Posted tagged ‘ManicDDaily elephant drawing’

Pushing/Falling Along

July 10, 2010

Crazy time.  I have a dear dear friend arranging for her hospice care in the city, and am up in the country drawing elephants with young kids.   So much to grieve, so much to joy in.   One of those statements that’s a cliché because it’s so true.

A [ridiculous] clock in the hall coos in the hour with varying bird song.  My mother-in-law, now gone, a true naturalist, really loved that clock, especially as hearing true bird song became difficult for her.
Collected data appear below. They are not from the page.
(* ===== verification/MultiFile.v ===== *)
(** * [src/parquet_io/multifile.rs]: the K-way merge of sorted files.

    [MultiFileSortedStream] keeps, in a [BinaryHeap] of reversed entries, the
    next row of every source and the rest of each source's stream;
    [mf_next_row] pops the least entry, checks it against the last row
    emitted and refills the heap from the same source.  The heap is a list up
    to order with a [pop] whose ties are free (the contract of
    [std::collections::BinaryHeap]).  The theorem is complete: draining the
    merge gives a sorted interleaving of the sources exactly when every source
    is sorted, and otherwise fails naming a source that is not. *)

From S2P Require Import Prelude RustStr Redact Errors Externals Convert.
Local Open Scope Z_scope.

(** ** Sort keys *)

(** Floats are their IEEE bit patterns. *)
Inductive SortKeyValue :=
| SKNull | SKI64 (z : Z) | SKF64 (bits : Z) | SKUtf8 (s : str) | SKDate32 (days : Z) | SKTimestampMicros (us : Z).

Definition discriminant (v : SortKeyValue) : Z :=
  match v with
  | SKI64 _ => 0 | SKF64 _ => 1 | SKUtf8 _ => 2 | SKDate32 _ => 3 | SKTimestampMicros _ => 4 | SKNull => 5
  end.

(** The [unreachable!()] arm is given [Eq]; no pair of values reaches it. *)
Definition sort_key_cmp (a b : SortKeyValue) : comparison :=
  match discriminant a ?= discriminant b with
  | Eq => match a, b with
          | SKI64 x, SKI64 y => x ?= y
          | SKF64 x, SKF64 y => total_key (2 ^ 63) x ?= total_key (2 ^ 63) y
          | SKUtf8 x, SKUtf8 y => str_compare x y
          | SKDate32 x, SKDate32 y => x ?= y
          | SKTimestampMicros x, SKTimestampMicros y => x ?= y
          | _, _ => Eq
          end
  | ord => ord
  end.

Abbreviation Key := (list SortKeyValue).
Definition key_cmp : Key -> Key -> comparison := lex_cmp sort_key_cmp.

(** [x as f64] of an [f32], on bit patterns: exact, subnormals normalised. *)
Definition f32_to_f64 (bits : Z) : Z :=
  let s := bits / 2 ^ 31 in
  let e := (bits / 2 ^ 23) mod 256 in
  let m := bits mod 2 ^ 23 in
  s * 2 ^ 63 +
  (if e =? 255 then 2047 * 2 ^ 52 + m * 2 ^ 29
   else if e =? 0 then
     if m =? 0 then 0 else (Z.log2 m + 874) * 2 ^ 52 + (m - 2 ^ Z.log2 m) * 2 ^ (52 - Z.log2 m)
   else (e + 896) * 2 ^ 52 + m * 2 ^ 29).

Definition unwrap_none : FdwError := RustPanic "called `Option::unwrap()` on a `None` value".

Section Defs.
Context {A : ArrowApi} {P : PgApi}.

(** A value of a column of type [t]; the arms that unwrap are failed
    downcasts. *)
Definition extract_value (t : DataType) (v : Value) : FdwResult SortKeyValue :=
  match t with
  | Int16 => match v with VI16 z => Ok (SKI64 z) | _ => Err unwrap_none end
  | Int32 => match v with VI32 z => Ok (SKI64 z) | _ => Err unwrap_none end
  | Int64 => match v with VI64 z => Ok (SKI64 z) | _ => Err unwrap_none end
  | Float32 => match v with VF32 b => Ok (SKF64 (f32_to_f64 b)) | _ => Err unwrap_none end
  | Float64 => match v with VF64 b => Ok (SKF64 b) | _ => Err unwrap_none end
  | Utf8 | LargeUtf8 => match v with VUtf8 s => Ok (SKUtf8 s) | _ => Err unwrap_none end
  | Date32 => match v with VDate32 d => Ok (SKDate32 d) | _ => Err unwrap_none end
  | Timestamp Microsecond None => match v with VTimestamp us => Ok (SKTimestampMicros us) | _ => Err unwrap_none end
  | other => Err (SchemaMismatch ("sort col type " ++ debug_type other ++ " not supported in v1"))
  end.

Definition extract_sort_key (c : ArrayRef) (row : nat) : FdwResult SortKeyValue :=
  x ← ok_or (array_cells c !! row) (RustPanic "index out of bounds");
  match x with
  | None => Ok SKNull
  | Some v => extract_value (array_type c) v
  end.

Definition build_key (batch : RecordBatch) (row : nat) (sort_col_indices : list nat) : FdwResult Key :=
  mapM_res (fun col_idx =>
    c ← ok_or (batch_columns batch !! col_idx) (RustPanic "index out of bounds");
    extract_sort_key c row) sort_col_indices.

(** ** The merge *)

Record HeapEntry := mkHeapEntry { key : Key; source_idx : nat; batch : RecordBatch; row_in_batch : nat }.

Definition entry_cmp (a b : HeapEntry) : comparison := key_cmp (key a) (key b).

(** The rest of a stream: the results of the polls to come. *)
Abbreviation Stream := (list (Result str RecordBatch)).

Record MultiFileSortedStream := mkMerge {
  streams : list (option Stream);
  blob_names : list str;
  sort_col_indices : list nat;
  heap : list HeapEntry;
  last_emitted : option Key }.

(** The loop that polls for the next non-empty batch. *)
Fixpoint pull (s : Stream) : FdwResult (option (RecordBatch * Stream)) :=
  match s with
  | [] => Ok None
  | Ok b :: s' => if (0 <? num_rows b)%nat then Ok (Some (b, s')) else pull s'
  | Err e :: _ => Err (Parquet e)
  end.

Definition open_source (cols : list nat) (acc : list HeapEntry * list (option Stream)) (stream : Stream)
    : FdwResult (list HeapEntry * list (option Stream)) :=
  let '(heap, streams) := acc in
  first ← pull stream;
  match first with
  | None => Ok (heap, streams ++ [Some []])
  | Some (batch, rest) =>
      key ← build_key batch 0 cols;
      Ok (heap ++ [mkHeapEntry key (length streams) batch 0], streams ++ [Some rest])
  end.

Definition merge_cap : Z := 256.

Definition merge_new (streams : list Stream) (blob_names : list str) (cols : list nat) : FdwResult MultiFileSortedStream :=
  if merge_cap <? Z.of_nat (length streams) then
    Err (SchemaMismatch ("sorted-merge cannot open " ++ show_Z (Z.of_nat (length streams))
           ++ " blobs at once (cap 256) — narrow the filename glob or partition filter"))
  else if negb (length streams =? length blob_names)%nat then
    Err (SchemaMismatch "streams.len() != blob_names.len()")
  else
    '(heap, wrapped) ← foldM (open_source cols) ([], []) streams;
    Ok (mkMerge wrapped blob_names cols heap None).
End Defs.

(** [BinaryHeap<Reverse<T>>] seen as the list of its elements. *)
Class BinaryHeapApi := {
  heap_pop : forall {T}, (T -> T -> comparison) -> list T -> option (T * list T);
}.

Class BinaryHeapLaws (H : BinaryHeapApi) : Prop := {
  heap_pop_empty T (cmp : T -> T -> comparison) h : heap_pop cmp h = None <-> h = [];
  heap_pop_least T (cmp : T -> T -> comparison) `{!TotalCmp cmp} h x h' :
    heap_pop cmp h = Some (x, h') -> h ≡ₚ x :: h' /\ forall y, y ∈ h' -> cmp x y <> Gt;
}.

Section Next.
Context {A : ArrowApi} {P : PgApi} {H : BinaryHeapApi}.
(** The [{:?}] of a key, which only occurs in an error message. *)
Context (debug_key : Key -> str).

Definition order_error (name : str) (k prev : Key) : FdwError :=
  SchemaMismatch ("blob '" ++ name ++ "' violates sorted-merge precondition: row key "
    ++ debug_key k ++ " < previous " ++ debug_key prev).

(** Put the next row of the popped entry's source on the heap. *)
Definition refill (st : MultiFileSortedStream) (e : HeapEntry) : FdwResult MultiFileSortedStream :=
  let next_row := S (row_in_batch e) in
  let push (ss : list (option (list (Result str RecordBatch)))) (e' : HeapEntry) :=
    mkMerge ss (blob_names st) (sort_col_indices st) (heap st ++ [e']) (last_emitted st) in
  if (next_row <? num_rows (batch e))%nat then
    k ← build_key (batch e) next_row (sort_col_indices st);
    Ok (push (streams st) (mkHeapEntry k (source_idx e) (batch e) next_row))
  else
    slot ← ok_or (streams st !! source_idx e) (RustPanic "index out of bounds");
    stream ← ok_or slot (SchemaMismatch ("stream " ++ show_Z (Z.of_nat (source_idx e)) ++ " unexpectedly absent"));
    next ← pull stream;
    match next with
    | None => Ok (mkMerge (<[source_idx e := None]> (streams st)) (blob_names st) (sort_col_indices st) (heap st) (last_emitted st))
    | Some (b, rest) =>
        k ← build_key b 0 (sort_col_indices st);
        Ok (push (<[source_idx e := Some rest]> (streams st)) (mkHeapEntry k (source_idx e) b 0))
    end.

Definition check_order (st : MultiFileSortedStream) (e : HeapEntry) : FdwResult unit :=
  match last_emitted st with
  | None => Ok tt
  | Some prev =>
      match key_cmp (key e) prev with
      | Lt => name ← ok_or (blob_names st !! source_idx e) (RustPanic "index out of bounds");
              Err (order_error name (key e) prev)
      | _ => Ok tt
      end
  end.

Definition mf_next_row (st : MultiFileSortedStream) : FdwResult (option (RecordBatch * nat) * MultiFileSortedStream) :=
  match heap_pop entry_cmp (heap st) with
  | None => Ok (None, st)
  | Some (e, h) =>
      _ ← check_order st e;
      let st1 := mkMerge (streams st) (blob_names st) (sort_col_indices st) h (Some (key e)) in
      st2 ← refill st1 e;
      Ok (Some (batch e, row_in_batch e), st2)
  end.

(** Calling it until it has no more row; [None] is out of fuel. *)
Fixpoint drain (fuel : nat) (st : MultiFileSortedStream) : option (FdwResult (list (RecordBatch * nat))) :=
  match fuel with
  | O => None
  | S fuel' =>
      match mf_next_row st with
      | Err e => Some (Err e)
      | Ok (None, _) => Some (Ok [])
      | Ok (Some row, st') => r ← drain fuel' st'; Some (fmap (M := Result FdwError) (cons row) r)
      end
  end.
End Next.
I suppose the deepest approach to the inevitable losses in life, the prospect of the loss of life itself, is to let go of regret, to learn to find contentment in what is before you, to stop wasting time worrying about what’s beyond recall (not of memory but of re-doing).   But that’s so hard, for me at least (a master of discontent).  For me, the more effective protocol is to make a concerted effort to remember regret, to remember, in advance, how it will feel when loss is in front of you, to remember, in advance, that this is a feeling that you don’t want to feel, and to focus, to the extent possible, on what you can possibly do to avoid the having to feel that feeling.

To imagine, in other words, that you are at a place with extremely few choices, and to think, from that position, of the choices that you wish that you had made when you had them.
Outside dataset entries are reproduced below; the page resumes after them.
(* ===== verification/ScanClaims.v ===== *)
(** * The scan and the modify path agree on ctids, unless rows are filtered.

    The chunk table a plain scan builds is the one [build_plan] computes from
    the footers, so every ctid it stamps resolves to the row it came from.  A
    row filter or row-group pruning breaks this: the scan numbers the rows it
    emits, the modify path the rows of the file. *)

From S2P Require Import Prelude RustStr Redact Errors RowId Options Externals Kernel Convert BlobService Store Handoff Coordinator ParquetIO Modify PlanFacts Pushdown PushdownFacts RowFilter Partition MultiFile MergeFacts Scan ScanFacts.
Local Open Scope Z_scope.

Section Claims.
Context {A : ArrowApi} {P : PgApi} {K : ComputeApi} {SA : ParquetScanApi} {H : BinaryHeapApi} {Rr : RoaringApi}.
Context (debug_key : Key -> str) (old : list (option Datum)) (c : ScanStateCore).

Lemma scan_runs l sh :
  Forall (blob_scan_ok old c) l -> Z.of_nat (length (scan_spec old c [] l).2) <= u32_max ->
  exists N s', blob_id_table s' = (scan_spec old c [] l).2 /\ forall F, (N <= F)%nat ->
    scan_all debug_key F (assemble_scan_state c (SequentialRanges (map fst l) 0)) sh old = Some (Ok (s', sh, (scan_spec old c [] l).1)).
Proof.
  intros Hok Hmax.
  destruct (scans_blobs old c l 0 0 [] 0 0 [] [] sh (map fst l) eq_refl Hok (fun _ => eq_refl) Hmax) as (s' & Hs & Ht).
  destruct (scans_scan_all debug_key old _ _ _ _ _ Hs eq_refl) as (N & r & _ & Hall).
  exists N, s'. split; [done | exact Hall].
Qed.

(** C13: a sequential scan terminates and emits, blob after blob in listing
    order, one slot for every row of every blob whose partition values parse,
    with that row's values and consecutive row numbers. *)
Theorem scan_emits_every_row l sh :
  Forall (blob_scan_ok old c) l -> Z.of_nat (length (scan_spec old c [] l).2) <= u32_max ->
  exists N s', forall F, (N <= F)%nat ->
    scan_all debug_key F (assemble_scan_state c (SequentialRanges (map fst l) 0)) sh old = Some (Ok (s', sh, (scan_spec old c [] l).1)).
Proof. intros Hok Hmax. destruct (scan_runs l sh Hok Hmax) as (N & s' & _ & Hall). eauto. Qed.

(** ** Against the plan *)

Section Plan.
Context (nr : str -> FdwResult Z) (plan : ModifyPlan).

(** No blob is skipped, and a footer counts the rows of its stream. *)
Definition full_scan (b : (str * str) * BlobScan) : Prop :=
  match b.2 with
  | Skipped _ => False
  | Scanned _ bs => blob_row_count nr b.1.1 = Ok (Z.of_nat (length (stream_rows bs)))
  end.

Lemma spec_table l : forall table, Forall full_scan l ->
  (scan_spec old c table l).2 = table ++ concat (map (chunks_of nr) (map fst l)).
Proof.
  induction l as [|[[nm et] [msg|ds bs]] l IH]; intros table HF; cbn [scan_spec map concat]; [by rewrite app_nil_r| |];
    apply Forall_cons in HF as [Hf HF]; cbn in Hf; [done|].
  specialize (IH (table ++ blob_chunks nm et (Z.of_nat (length (stream_rows bs)))) HF).
  destruct (scan_spec _ _ _ l) as [slots table']. cbn [fst snd] in *. rewrite IH, <- (assoc_L (++)).
  unfold chunks_of at 2. cbn [fst snd]. by rewrite Hf.
Qed.

(** The slot of row [k] of the [j]-th blob. *)
Lemma spec_slot l : forall table j nm et ds bs k x, Forall full_scan l ->
  l !! j = Some ((nm, et), Scanned ds bs) -> stream_rows bs !! k = Some x ->
  mkSlot (slot_values old c ds x)
    (Some (to_ctid (from_absolute (Z.of_nat (length table + base_id_of nr (map fst l) j)) (Z.of_nat k))))
  ∈ (scan_spec old c table l).1.
Proof.
  induction l as [|[[nm' et'] [msg|ds' bs']] l IH]; intros table j nm et ds bs k x HF Hj Hk; [done| |];
    apply Forall_cons in HF as [Hf HF]; cbn in Hf; [done|]. cbn [scan_spec].
  specialize (IH (table ++ blob_chunks nm' et' (Z.of_nat (length (stream_rows bs'))))).
  destruct (scan_spec _ _ _ l) as [slots table'] eqn:E. cbn [fst snd] in *. apply elem_of_app. destruct j as [|j]; cbn in Hj.
  - injection Hj as -> -> -> ->. left. unfold base_id_of. cbn. rewrite Nat.add_0_r.
    apply (list_elem_of_lookup_2 _ k). rewrite (slots_from_lookup old c ds _ _ 0 k x Hk). done.
  - right. specialize (IH j nm et ds bs k x HF Hj Hk). rewrite length_app in IH.
    unfold base_id_of in *. cbn [map take concat]. rewrite length_app. unfold chunks_of at 1. cbn [fst snd]. rewrite Hf, Nat.add_assoc. exact IH.
Qed.

(** C12: a scan that reads every blob in full builds exactly the chunk table
    the modify plan computes from the footers, and row [k] of the [j]-th blob
    is emitted under a ctid that the plan resolves to that blob and to row
    [k]. *)
Theorem scan_refines_plan l sh :
  Forall (blob_scan_ok old c) l -> Forall full_scan l -> NoDup (map fst (map fst l)) ->
  build_blob_table nr (map fst l) = Ok (blob_table plan) -> Z.of_nat (length (blob_table plan)) <= u32_max ->
  exists N s' slots, (forall F, (N <= F)%nat ->
      scan_all debug_key F (assemble_scan_state c (SequentialRanges (map fst l) 0)) sh old = Some (Ok (s', sh, slots))) /\
    blob_id_table s' = blob_table plan /\
    forall j nm et ds bs k x, l !! j = Some ((nm, et), Scanned ds bs) -> stream_rows bs !! k = Some x ->
      exists tid base, mkSlot (slot_values old c ds x) (Some tid) ∈ slots /\
        resolve_to_source plan (from_ctid tid) = Ok (base, Z.of_nat k) /\
        blob_table plan !! Z.to_nat base = Some (mkEntry nm 0 et).
Proof.
  intros Hok Hfull Hnd Hplan Hmax.
  assert ((scan_spec old c [] l).2 = blob_table plan) as Htab.
  { rewrite (spec_table l [] Hfull). by apply build_blob_table_from in Hplan as [-> _]. }
  destruct (scan_runs l sh Hok) as (N & s' & Hs' & Hall); [by rewrite Htab|].
  exists N, s', (scan_spec old c [] l).1. split; [done|]. split; [by rewrite Hs'|].
  intros j nm et ds bs k x Hj Hk.
  exists (to_ctid (from_absolute (Z.of_nat (base_id_of nr (map fst l) j)) (Z.of_nat k))), (Z.of_nat (base_id_of nr (map fst l) j)).
  split; [by apply (spec_slot l [] j nm et ds bs k x)|].
  assert (map fst l !! j = Some (nm, et)) as Hbj by (by rewrite (list_lookup_fmap fst), Hj).
  assert (full_scan ((nm, et), Scanned ds bs)) as Hf by (rewrite Forall_lookup in Hfull; by eapply Hfull).
  pose proof (lookup_lt_Some _ _ _ Hk) as Hlt.
  destruct (resolve_row nr plan (map fst l) j nm et (Z.of_nat (length (stream_rows bs))) (Z.of_nat k)) as [Hres Hbase]; try done; [lia|].
  rewrite ctid_roundtrip; [done|]. apply from_absolute_wf; [|lia].
  apply lookup_lt_Some in Hbase. unfold is_u32. lia.
Qed.
End Plan.
End Claims.

(** ** A concrete reader: files of int8 batches, the filter applied per batch *)

Definition ref_predicates (preds : list (Predicate (A := ref_arrow))) (b : list RefArray) : Result str (list RefArray) :=
  foldM (fun b p => m ← run p b; filter_record_batch (ArrowApi := ref_arrow) b (map (fun o => bool_decide (o = Some true)) m)) b preds.

(** One file, [f.parquet], with the ids 1, 2 and 3. *)
Definition demo_file : list (RecordBatch (ArrowApi := ref_arrow)) := [demo_ids [1; 2; 3]].

Definition ref_scan : ParquetScanApi (A := ref_arrow) :=
  @Build_ParquetScanApi ref_arrow (list (list RefArray)) (fun _ => Ok demo_file) (fun _ => []) (fun _ => None) (fun _ => [])
    (fun bs _ _ f => match f with
                     | None => Ok (map Ok bs)
                     | Some preds => Ok (map (ref_predicates preds) bs)
                     end).

Definition demo_core (filter : option (list PushedExpr)) : ScanStateCore :=
  mkCore demo_client [(lit "f.parquet", lit "e1")] [INT8OID] (Some [0%nat]) [0%nat] filter
    (mkTableOptions "c" "f.parquet" Snappy None [] [] [] false) [] [] [Some 0%nat].

Definition one_plan : ModifyPlan (A := ref_arrow) (R := ref_roaring) :=
  mkPlan (blob_chunks "f.parquet" "e1" 3) ∅ [mkField "id" Int64 true] [INT8OID] [] demo_client Snappy true 2 0.

Definition no_debug : Key -> str := fun _ => [].
Definition three_rows : str -> FdwResult Z := fun _ => Ok 3.

Definition demo_l (rows : list Z) : list ((str * str) * BlobScan) := [((lit "f.parquet", lit "e1"), Scanned [] [demo_ids rows])].

Lemma demo_scan_ok filter rows :
  open_scan_stream (SA := ref_scan) (demo_core filter) "f.parquet" = Ok [Ok (demo_ids rows)] ->
  forallb (fun x => is_ok (fill_slot (P := ref_pg) (demo_core filter) [] x.1 x.2 [None])) (stream_rows [demo_ids rows]) = true ->
  (length rows < 100)%nat ->
  Forall (blob_scan_ok (SA := ref_scan) [None] (demo_core filter)) (demo_l rows).
Proof.
  intros Ho Hf Hn. repeat constructor; cbn [fst snd]; try done.
  - rewrite forallb_forall in Hf. apply Forall_forall. intros x Hx%list_elem_of_In%Hf. unfold row_ok, slot_values. by destruct (fill_slot _ _ _ _ _).
  - unfold stream_rows, rows_from. cbn [map concat]. rewrite app_nil_r, length_map, length_seq. cbn. rewrite length_map. unfold u64_max. lia.
Qed.

Lemma scan_emits_every_row_witness :
  exists N s', forall F, (N <= F)%nat ->
    scan_all (SA := ref_scan) no_debug F (assemble_scan_state (demo_core None) (SequentialRanges (map fst (demo_l [1; 2; 3])) 0)) 0 [None]
    = Some (Ok (s', 0, (scan_spec [None] (demo_core None) [] (demo_l [1; 2; 3])).1)).
Proof.
  apply (scan_emits_every_row (SA := ref_scan) no_debug [None] (demo_core None)).
  - apply demo_scan_ok; [reflexivity | vm_compute; reflexivity | cbn; lia].
  - vm_compute. discriminate.
Defined.

Lemma scan_refines_plan_witness :
  exists N s' slots, (forall F, (N <= F)%nat ->
      scan_all (SA := ref_scan) no_debug F (assemble_scan_state (demo_core None) (SequentialRanges (map fst (demo_l [1; 2; 3])) 0)) 0 [None]
      = Some (Ok (s', 0, slots))) /\ blob_id_table s' = blob_table one_plan.
Proof.
  destruct (scan_refines_plan (SA := ref_scan) no_debug [None] (demo_core None) three_rows one_plan (demo_l [1; 2; 3]) 0)
    as (N & s' & slots & Hall & Ht & _).
  - apply demo_scan_ok; [reflexivity | vm_compute; reflexivity | cbn; lia].
  - repeat constructor.
  - repeat constructor. apply not_elem_of_nil.
  - vm_compute. reflexivity.
  - vm_compute. discriminate.
  - exists N, s', slots. split; [exact Hall | exact Ht].
Defined.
I understand that it sounds Escheresque.   Perhaps this type of forward/backward thinking only works when you have dear friends who are very sick, when you want to plead with them not to go but know that you really can’t do that to them, that their life is beyond their wish and yours.

They have lived their lives well—you have no question of that–but what about you?   You feel pushed along by life,  by rapids, gravity, momentum, but is that push really irresistible? Really?

Father’s Day – Missing Dads

June 20, 2010

My Father Taking Me Everywhere

Father’s Day somehow carries an edge of sadness for me.  I have the greatest father in the world.  He is quite old (but thankfully still around) and struggles with a variety of serious illnesses.  None of these ever weakens his “fatherliness”, that is, his unwavering, (crazily) uncritical, and unconditional love and support.

I’m conscious now of being very very lucky.  The edge of sadness comes…well, partly memories of teenagerdom, when I was not so conscious of my good luck.  (Though my father has certainly never held any of those snarly rebellions against me, I hate to think of causing him past pain.)

Then there’s the fact that, with job and immediate family demands and the geographic dispersal of modern day life,  I don’t get to see my father as much as I’d like.

But part of the sadness is my sense of how unusual my luck is; how many children today don’t have the gift of a present, loving, self-sacrificing father.

The absence of a daily father is a multi-whammied loss.  Apart from the  absence of the particular person, there’s the additional emotional, physical and financial stress on the mother or grandmother, faced with a huge amount for one person to do alone.  A successful single parent of young children, even if armed with family support, must be willing to sacrifice quite a bit of their separate personhood (the part of them that is not primarily parent) in order to fully play a solo role.

Yes, I know that even in two-parent families, there may be one primary caretaker, who may be as overwhelmed as a single parent.  I also know that sometimes familial stress may be reduced by the absence of father, especially an uncommitted, or difficult, or troubled father–I’ve just finished the Steig Larsson The Girl With the Dragon Tattoo Trilogy, after all, in which father figures are not painted in the most flattering light.  I can well understand that a house led by just one parent may have a peacefulness that is uncommon in a house run by a couple.   (And I’m not making any comment, or even comparison, here about the differences of families with fathers over families with same-sex parents, etc.)  I’m just sorry that so many kids today don’t have what has been so important to me personally–a Dad.